Lafayette Sheriff’s Office spokesman Lt. John Mowell said he was unaware of any similar complaints against other area businesses. When The Acadiana Advocate asked for copies of similar complaints, Mowell said they would be considered part of pending investigations and “would not be something we would be able to provide details on.”

DeYoung was booked into the Lafayette Parish Jail just after 7 a.m. Thursday and online booking records show he was in custody as of 6:30 p.m.

He was booked on two counts of possession of a firearm in the presence of a controlled dangerous substance, both felonies; possession of a controlled dangerous substance in the presence of a juvenile, a felony; seven counts of possession with intent to distribute controlled dangerous substances; two counts of possession of drug paraphernalia; and two counts of manufacture, distribution or possession of marijuana, one felony and one misdemeanor, according to a release from the sheriff's department and online jail records. 

He was also booked on three additional counts for the manufacture and distribution of drugs, online jail records show. 

Online jail records show DeYoung has a court appearance scheduled for Friday at 8 a.m. His bail is currently set at $332,000 for his collective charges, records show.

A GoFundMe campaign was started to help cover DeYoung’s legal costs and continue to “pioneer this industry and show our state what the people want.”

Agents seized 17 bottles of CBD oil, 14 bottles of CBD gummies, 69 glass jars of CBD Shatter, a box of CBD mints and a handgun from DeYoung’s vehicle, they said.

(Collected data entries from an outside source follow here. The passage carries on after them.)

Lemma index_created_then_retired_witness :
  exists bp1' m1 bp2' m2 y2,
    generator.mergeModelProperty examples.bindingNameIndexed (0%nat, 1%nat) examples.taskDoc
      = (Ok bp1', m1) /\
    generator.mergeModelProperty examples.bindingNameAgain (0%nat, 1%nat) m1 = (Ok bp2', m2) /\
    propertyAt m2 0 1 = Some y2 /\
    modelinfo.Property_IndexId y2 = None /\
    modelinfo.RetiredIndexUids m2 = [555].
Proof.
  destruct (index_created_then_retired examples.bindingNameIndexed examples.bindingNameAgain
              0 1 examples.taskDoc examples.taskName (generator.mkIndex 0 0) 1 555 [556; 557]
              eq_refl eq_refl eq_refl eq_refl eq_refl eq_refl)
    as (bp1' & m1 & bp2' & m2 & y2 & H1 & H2 & _ & _ & Hy2 & Hi2 & _ & Hret).
  exists bp1', m1, bp2', m2, y2. repeat split; try assumption.
Defined.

They then seized another handgun, over 1,800 capsules containing CBD/THC; honey containing CBD/THC; mints containing CBD/THC; dog treats containing CBD/THC; about 37,000 gross grams of CBD; less than 1 gross gram of marijuana; over 900 gross grams of CBD/THC edibles and over 150 gross grams of CBD/THC vapes or Shatter from DeYoung’s Johnston Street storefront.

Garber also said DeYoung was selling items outside of the business. He would not clarify what these items were and did not comment on the gram of marijuana seized at DeYoung’s business.

"If you’re going to do that openly then you should expect some law enforcement interaction at some point," he said.

DeYoung said before his store opened he knew he might have trouble with law enforcement, but believed his approach was within the boundaries of the law. He said he intended to provide lab reports for his products and ensure they were triple tested for THC concentrations above 0.3 percent -- the federal limit. 

"I'm following all the rules. I'm the most transparent cannabis guy in Louisiana — I guarantee it — and at the end of the day no one knows cannabis like Cajun Cannabis," DeYoung said.

Information from The Advocate reporters Dan Boudreaux and Sam Karlin was used in this report.